JC – A eleição de uma mulher para a presidência da República
pode ajudar a reverter esse quadro?
Joluzia – Sem dúvida. A eleição da presidente (Dilma
Rousseff, PT) coloca um elemento na constituição de uma nova cultura política.
É um novo parâmetro, mas, antes de pegar isso como exemplo, muita coisa tem que
se fazer internamente nos partidos.
JC – A questão da dupla jornada de trabalho e filhos também
é um impedimento?
Joluzia – Nessa esfera do âmbito municipal, as mulheres
estão muito submissas ainda a esse cuidar da casa e depois da vida pública.
Isso já vem de muito tempo: o espaço não é nosso, é uma conquista diária. É
interessante observar que nas últimas eleições municipais algumas prefeitas
conseguiram, inclusive, se destacar em cima desse conflito, pegando como uma
oportunidade. Houve até cenas ridículas, como a de uma candidata que disse que
tinha que encerrar o comício para ir para casa cuidar dos filhos. Para dizer
“além de prefeita sou mãe”, o que mostra que até de forma institucionalizada a
mulher tem que ir acumulando as três jornadas. Isso é uma coisa séria que temos
que combater no campo simbólico. Leva também a achar que porque a gente cuida
bem da família, vai fazer faxinas ou arrumar a casa no âmbito público, sanear
as contas. Tem muito desse imaginário que também está grudado na presidente.
Ainda é muito difícil estarmos nesses lugares por nós mesmas, por convicção
partidária, por ideologia ou porque somos cidadãs e queremos participar de um
projeto.
JC – As cotas ajudam a mudar esse cenário?
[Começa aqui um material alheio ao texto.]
(** [b'] agrees with [b] on every field other than [claimed]. *)
Definition same_but_claimed (b b' : Benefit.t) : Prop :=
  Benefit.id b' = Benefit.id b /\
  Benefit.title b' = Benefit.title b /\
  Benefit.description b' = Benefit.description b /\
  Benefit.icon b' = Benefit.icon b /\
  Benefit.value b' = Benefit.value b /\
  Benefit.category b' = Benefit.category b /\
  Benefit.expiresAt b' = Benefit.expiresAt b /\
  Benefit.terms b' = Benefit.terms b.

(** The store after the mock data was loaded. *)
Definition loaded : DashboardStore :=
  {| user := Some mockUser; benefits := mockBenefits;
     rewardPoints := Some mockRewardPoints; isLoading := false |}.

(** How a claim fails: the gateway resolves [false], or its promise rejects. *)
Definition failed (r : outcome bool) : Prop :=
  r = Fulfilled false \/ exists e, r = Rejected e.

(** The entries of a collection with identifier [benefitId]. *)
Definition matching (benefitId : string) (l : list Benefit.t) : list Benefit.t :=
  filter (fun b => Benefit.id b = benefitId) l.

(** A collection in which the identifiers "1" to "6" each occur twice. *)
Definition doubled : DashboardStore :=
  {| user := Some mockUser; benefits := mockBenefits ++ mockBenefits;
     rewardPoints := Some mockRewardPoints; isLoading := false |}.

(** The store after [data] was received and then [benefitId] claimed in it. *)
Definition loaded_then_claimed (data : DashboardData.t) (benefitId : string) : DashboardStore :=
  {| user := Some (DashboardData.user data);
     benefits := map (useDashboardStore.mark benefitId) (DashboardData.benefits data);
     rewardPoints := Some (DashboardData.rewardPoints data);
     isLoading := false |}.

(** [after] is [before] with the entries of identifier [benefitId] claimed:
    the same length and, position by position, an entry with the identifier
    has [claimed = true] and its other fields as before, and an entry with
    another identifier is the entry that was there. *)
Definition claimed_in (benefitId : string) (before after : list Benefit.t) : Prop :=
  length after = length before /\
  forall (i : nat) (b : Benefit.t), before !! i = Some b ->
    exists b', after !! i = Some b' /\
      same_but_claimed b b' /\
      (Benefit.id b = benefitId -> Benefit.claimed b' = true) /\
      (Benefit.id b <> benefitId -> b' = b).

(** The draw [k / 2^53]: the common engines draw [Math.random()] among the
    multiples of 2^-53 in [0,1). *)
Definition draw_53 (k : Z) : Q := (k # 9007199254740992)%Q.

(** Under the uniform distribution on [0,1), the probability that the draw
    falls between [lo] and [hi], for [0 <= lo <= hi <= 1], is the length of
    that interval. *)
Definition uniform_probability (lo hi : Q) : Q := (hi - lo)%Q.

(** The [10 * n] equally spaced draws of [0,1): [k / (10 * n)] for
    [k < 10 * n]. *)
Definition grid_draw (n : positive) (k : nat) : Q := (Z.of_nat k # (10 * n))%Q.

(** The draws of the grid for which the gateway resolves [true]. *)
Definition successful_draws (benefitId : string) (n : positive) : list nat :=
  filter (fun k => dashboardApi.claimBenefit benefitId (grid_draw n k) = Fulfilled true)
         (seq 0 (10 * Pos.to_nat n)).

(** ** The benefits grid ([BenefitsSection], [BenefitCard]) *)

(** What a [BenefitCard] shows of its benefit and does on a click: the
    button is [disabled={benefit.claimed}] and its handler is
    [() => onClaim(benefit.id)]; a disabled button fires no click. *)
Record Card : Set := mkCard {
  card_benefit : Benefit.t;
  card_index : nat;
  button_disabled : bool;
  button_label : string;
  on_click : string                 (* the argument [onClaim] is called with *)
}.

Definition BenefitCard (benefit : Benefit.t) (index : nat) : Card :=
  {| card_benefit := benefit;
     card_index := index;
     button_disabled := Benefit.claimed benefit;
     button_label := if Benefit.claimed benefit then "Claimed" else "Claim Now";
     on_click := Benefit.id benefit |}.

(** What [BenefitsSection] renders: the count in its header, the grid of the
    available benefits, and the "Recently Claimed" grid, which is rendered only
    when [claimedBenefits.length > 0]. *)
Record BenefitsSectionView : Set := mkBenefitsSectionView {
  waiting : nat;
  available_grid : list Card;
  claimed_grid : option (list Card)
}.

Definition BenefitsSection (benefits : list Benefit.t) : BenefitsSectionView :=
  let availableBenefits := filter (fun b => negb (Benefit.claimed b)) benefits in
  let claimedBenefits := filter (fun b => Benefit.claimed b) benefits in
  {| waiting := length availableBenefits;
     available_grid := imap (fun index benefit => BenefitCard benefit index) availableBenefits;
     claimed_grid :=
       if decide (0 < length claimedBenefits)%nat
       then Some (imap (fun index benefit => BenefitCard benefit index) claimedBenefits)
       else None |}.

(** All the cards of the section, in the order they are rendered. *)
Definition cards (v : BenefitsSectionView) : list Card :=
  (available_grid v ++ default [] (claimed_grid v))%list.

(** The identifiers a click in the section can hand to [onClaim]: those of
    the cards whose button is not disabled. *)
Definition clicks (v : BenefitsSectionView) : list string :=
  on_click <$> filter (fun c => negb (button_disabled c)) (cards v).

(** ** The dashboard ([Dashboard.tsx]) *)

(** The argument of [toast]. *)
Record Toast : Set := mkToast {
  toast_title : string;
  toast_description : string;
  toast_variant : option string
}.

(** How the promise of call [h] settled, once it has. *)
Definition settlement (h : nat) (l : loop) : option completion :=
  snd <$> head (filter (fun hc => hc.1 = h) (settled l)).

(** [handleClaimBenefit]: awaits the store's [claimBenefit(benefitId)] inside
    a [try]; the toast after the [await] is shown when that promise fulfils,
    the one of the [catch] block when it rejects.  [gateway] is how the
    gateway promise settles during the call. *)
Definition handleClaimBenefit (benefitId : string) (gateway : outcome bool) (w : world)
  : option (world * Toast) :=
  match call_claim benefitId gateway w with
  | Some l =>
      match settlement 0 l with
      | Some Returned =>
          Some (now l,
                {| toast_title := "Benefit Claimed!";
                   toast_description := "Your benefit has been successfully claimed.";
                   toast_variant := None |})
      | Some (Threw _) =>
          Some (now l,
                {| toast_title := "Error";
                   toast_description := "Failed to claim benefit. Please try again.";
                   toast_variant := Some "destructive" |})
      | None => None
      end
  | None => None
  end.

(** The three sections of the page: each is a skeleton while [isLoading],
    and the component with its data from the store otherwise. *)
Inductive element : Set :=
| UserProfileSkeleton
| UserProfile (user : option User.t)
| RewardProgressSkeleton
| RewardProgress (rewardPoints : option RewardPoints.t)
| BenefitsSkeleton
| BenefitsSectionOf (benefits : list Benefit.t).

Definition Dashboard (st : DashboardStore) : list element :=
  [ if isLoading st then UserProfileSkeleton else UserProfile (user st);
    if isLoading st then RewardProgressSkeleton else RewardProgress (rewardPoints st);
    if isLoading st then BenefitsSkeleton else BenefitsSectionOf (benefits st) ].

(** Whether rendering the element throws a [TypeError]: [UserProfile] reads
    [user.currentXP] and [RewardProgress] reads [rewardPoints.current] in
    their first statement, which throws on [null]. *)
Definition throws (e : element) : bool :=
  match e with
  | UserProfile None => true
  | RewardProgress None => true
  | _ => false
  end.

(** ** The avatar fallback of [UserProfile] *)

(** [user.name.split(' ').map(n => n[0]).join('')], on texts as sequences of
    code units [A]. *)
Section Initials.
Context {A : Type} `{EqDecision A}.

(** [s.split(sep)] for a separator of one code unit. *)
Fixpoint split (sep : A) (s : list A) : list (list A) :=
  match s with
  | [] => [[]]
  | c :: s' =>
      if decide (c = sep) then [] :: split sep s'
      else match split sep s' with
           | piece :: pieces => (c :: piece) :: pieces
           | [] => [[c]]
           end
  end.

(** [n[0]] as [join] prints it: the first code unit, and nothing for the
    [undefined] that the empty text gives. *)
Definition first_unit (n : list A) : list A := take 1 n.

Definition initials (space : A) (name : list A) : list A :=
  concat (map first_unit (split space name)).

End Initials.

(** ** Traces of store actions *)

(** The three actions a consumer of the store can call. *)
Inductive store_action : task -> Prop :=
| action_loadDashboardData : store_action useDashboardStore.loadDashboardData
| action_claimBenefit (benefitId : string) :
    store_action (useDashboardStore.claimBenefit benefitId)
| action_setLoading (loading : bool) :
    store_action (useDashboardStore.setLoading loading).

(** The actions other than [loadDashboardData]. *)
Inductive claim_action : task -> Prop :=
| claim_action_claimBenefit (benefitId : string) :
    claim_action (useDashboardStore.claimBenefit benefitId)
| claim_action_setLoading (loading : bool) :
    claim_action (useDashboardStore.setLoading loading).

(** The events of a trace call only bodies of [allowed]. *)
Definition calls_only (allowed : task -> Prop) (es : list event) : Prop :=
  Forall (fun e => match e with Call body => allowed body | _ => True end) es.

(** [p] is where an action of [allowed] suspends. *)
Definition suspension_of (allowed : task -> Prop) (p : pending) : Prop :=
  exists body w, allowed body /\ (run body w).2 = Suspended p.

(** Both nullable fields of the store hold data. *)
Definition populated (st : DashboardStore) : Prop :=
  is_Some (user st) /\ is_Some (rewardPoints st).

(** [st'] holds the benefits of [st], position by position, except that
    [claimed] may have turned from [false] to [true]; [user] and
    [rewardPoints] are the same. *)
Definition only_claimed_more (st st' : DashboardStore) : Prop :=
  user st' = user st /\
  rewardPoints st' = rewardPoints st /\
  Forall2 (fun b b' => same_but_claimed b b' /\
                       (Benefit.claimed b = true -> Benefit.claimed b' = true))
          (benefits st) (benefits st').

(** What holds of a loop along a trace that calls only actions of
    [allowed]: the world satisfies [I], every suspended call is an action of
    [allowed] at its [await], and every promise settled so far fulfilled. *)
Definition trace_invariant (allowed : task -> Prop) (I : world -> Prop) (l : loop) : Prop :=
  I (now l) /\
  Forall (fun slot => match slot with
                      | Some p => suspension_of allowed p
                      | None => True
                      end) (inflight l) /\
  Forall (fun hc => hc.2 = Returned) (settled l).

(** The result of running a piece of an action keeps the invariant. *)
Definition keeps (allowed : task -> Prop) (I : world -> Prop) (r : world * status) : Prop :=
  I r.1 /\
  match r.2 with
  | Finished c => c = Returned
  | Suspended p => suspension_of allowed p
  end.

(** Three traces from the loaded store: both gateway promises reject; a
    reload fails while a claim is in flight; two claims resolve in the
    reverse order of their calls. *)
Definition trace_both_reject : list event :=
  [Call useDashboardStore.loadDashboardData;
   Call (useDashboardStore.claimBenefit "1");
   Call (useDashboardStore.setLoading false);
   SettleClaimBenefit 1 (Rejected "timeout");
   SettleGetDashboardData 0 (Rejected "offline")].

Definition trace_failed_reload : list event :=
  [Call (useDashboardStore.claimBenefit "2");
   Call useDashboardStore.loadDashboardData;
   SettleGetDashboardData 1 (Rejected "offline");
   SettleClaimBenefit 0 (Fulfilled true)].

Definition trace_two_claims : list event :=
  [Call (useDashboardStore.claimBenefit "1");
   Call (useDashboardStore.claimBenefit "3");
   Call (useDashboardStore.setLoading true);
   SettleClaimBenefit 1 (Fulfilled true);
   SettleClaimBenefit 0 (Fulfilled true)].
Joluzia – Já são um ponto, mas nas próximas eleições teremos
que analisar o saldo das anteriores do ponto de vista das punições e
advertências aos partidos que não conseguiram cumprir com a formação das
mulheres. Saber também se os partidos pensaram na capacitação das mulheres e
ainda quantas mulheres negras e portadoras de necessidades especiais foram
incluídas. Poderemos fazer uma prestação de contas também de quanto do
percentual do fundo partidário foi usado para essa formação.